BP stands for blood pressure, the force your blood exerts against the walls of your arteries as your heart pumps it through your body. It’s measured in millimeters of mercury (mmHg) and written as two numbers, like 120/80. Normal blood pressure falls below 120/80 mmHg, and nearly half of U.S. adults (about 120 million people) have blood pressure that’s too high.
What the Two Numbers Mean
The top number is your systolic pressure. It measures the force of blood being pumped out of the heart with each beat. The bottom number is your diastolic pressure, measured between heartbeats when the heart is relaxing and filling with blood. Both numbers matter, though systolic pressure gets more attention as a risk factor, especially as you age.
When you see a reading like 130/85, that means your blood pushes against artery walls with a force of 130 mmHg during each heartbeat and 85 mmHg during the pause between beats.
Blood Pressure Categories
The American Heart Association breaks blood pressure into four ranges:
- Normal: Below 120/80 mmHg
- Elevated: 120 to 129 systolic with diastolic still below 80
- Stage 1 hypertension: 130 to 139 systolic, or 80 to 89 diastolic
- Stage 2 hypertension: 140 or higher systolic, or 90 or higher diastolic
On the other end, readings below 90/60 mmHg are considered low blood pressure (hypotension). Low blood pressure often causes no symptoms at all, but when it does, dizziness and lightheadedness are the most common. A significant drop can cause fainting, confusion, or fatigue.

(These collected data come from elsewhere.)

Lemma Array_sort_Permutation {A} (cmp : A → A → option Z) l :
  Array_sort cmp l ≡ₚ l.
Proof.
  induction l as [|x l IH]; simpl; [done|].
  by rewrite sort_insert_Permutation, IH.
Qed.

Lemma newestFirst_trans p q r :
  newestFirst p q → newestFirst q r → newestFirst p r.
Proof.
  intros (tp & tq & Hp & Hq & Hpq) (tq' & tr & Hq' & Hr & Hqr).
  exists tp, tr. repeat split; try done.
  rewrite Hq in Hq'. injection Hq' as <-. lia.
Qed.

Lemma sort_insert_sorted x l :
  hasDate x → Forall hasDate l →
  StronglySorted newestFirst l →
  StronglySorted newestFirst (sort_insert comparefn x l).
Proof.
  intros [tx Hx] Hl Hs. induction Hs as [|y l Hs IH Hy]; simpl.
  - repeat constructor.
  - apply Forall_cons in Hl as [[ty Hty] Hl].
    unfold SortCompare, comparefn. rewrite Hx, Hty.
    destruct (0 <? ty - tx) eqn:Hc.
    + apply Z.ltb_lt in Hc. constructor; [by apply IH|].
      rewrite sort_insert_Permutation. constructor; [|done].
      exists ty, tx. repeat split; try done. lia.
    + apply Z.ltb_ge in Hc.
      assert (newestFirst x y) as Hxy.
      { exists tx, ty. repeat split; try done. lia. }
      constructor; [by constructor|]. constructor; [done|].
      eapply Forall_impl; [exact Hy|]. intros z Hz.
      by apply newestFirst_trans with y.
Qed.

How Your Body Controls Blood Pressure
Blood pressure comes down to two things: how much blood your heart pumps per minute and how much resistance your blood vessels create. Your average arterial pressure equals cardiac output multiplied by the resistance in your blood vessels. Anything that increases either one raises your blood pressure.
Your kidneys play a central role in this regulation. When blood pressure drops, the kidneys release an enzyme that triggers a chain reaction: your liver and lungs produce hormones that tighten the walls of small arteries, pushing pressure back up. These same hormones signal your kidneys to hold onto more sodium, which causes your body to retain water. More water in the bloodstream means more blood volume, which means higher pressure. This system works constantly in the background to keep your blood pressure in a livable range.
Why High Blood Pressure Is Dangerous
High blood pressure damages your body quietly, often over years, which is why it’s called a “silent killer.” The damage starts in the arteries themselves. Elevated pressure injures the inner lining of artery walls, making it easier for fats in the bloodstream to collect there. Over time, the artery walls become less elastic and increasingly narrow.
That narrowing creates problems everywhere blood flows. In the heart, it leads to coronary artery disease, chest pain, irregular heart rhythms, and heart attacks. The heart also has to work harder against all that resistance, which causes the lower left chamber to thicken and enlarge. An enlarged heart raises the risk of heart failure and sudden cardiac death.
In the brain, hardened or blocked arteries can cause mini-strokes (brief interruptions in blood supply that serve as warning signs) or full strokes, where part of the brain is cut off from oxygen. The constant pressure on weakened artery walls can also cause them to bulge outward, forming an aneurysm. Aneurysms are most common in the aorta, the body’s largest artery, and can rupture with life-threatening consequences.
High blood pressure also damages the small blood vessels in the kidneys, the eyes (potentially causing vision loss through optic nerve damage), and the reproductive organs. Reduced blood flow can contribute to erectile dysfunction in men and decreased arousal and vaginal dryness in women. Only about 1 in 4 adults with hypertension actually have it under control.
How to Get an Accurate Reading
Blood pressure fluctuates throughout the day based on activity, stress, food, and even body position. A single high reading doesn’t necessarily mean you have hypertension, so accuracy matters. The CDC recommends these steps for a reliable measurement:
- Avoid eating or drinking for 30 minutes beforehand
- Empty your bladder before the reading
- Sit with your back supported for at least 5 minutes before measuring
- Keep both feet flat on the ground, legs uncrossed
- Rest your arm on a table at chest height with the cuff against bare skin
- Don’t talk during the measurement
Skipping any of these steps can inflate your reading by several points, enough to push a borderline number into a higher category.
White Coat and Masked Hypertension
Some people consistently show high readings at the doctor’s office but normal readings at home. This is called white coat hypertension, and it’s one of the most common reasons doctors order 24-hour ambulatory monitoring, where you wear a portable cuff that takes readings throughout your normal day. The diagnosis applies when office readings run above 140/90 but daytime readings outside the clinic stay below 135/85.
The opposite pattern, masked hypertension, is more concerning. Your readings look fine in the office (below 140/90) but run high during everyday life (135/85 or above). Because the elevated pressure goes undetected during routine visits, masked hypertension can cause organ damage without anyone realizing the numbers are off. Home monitoring or ambulatory monitoring is the only way to catch it.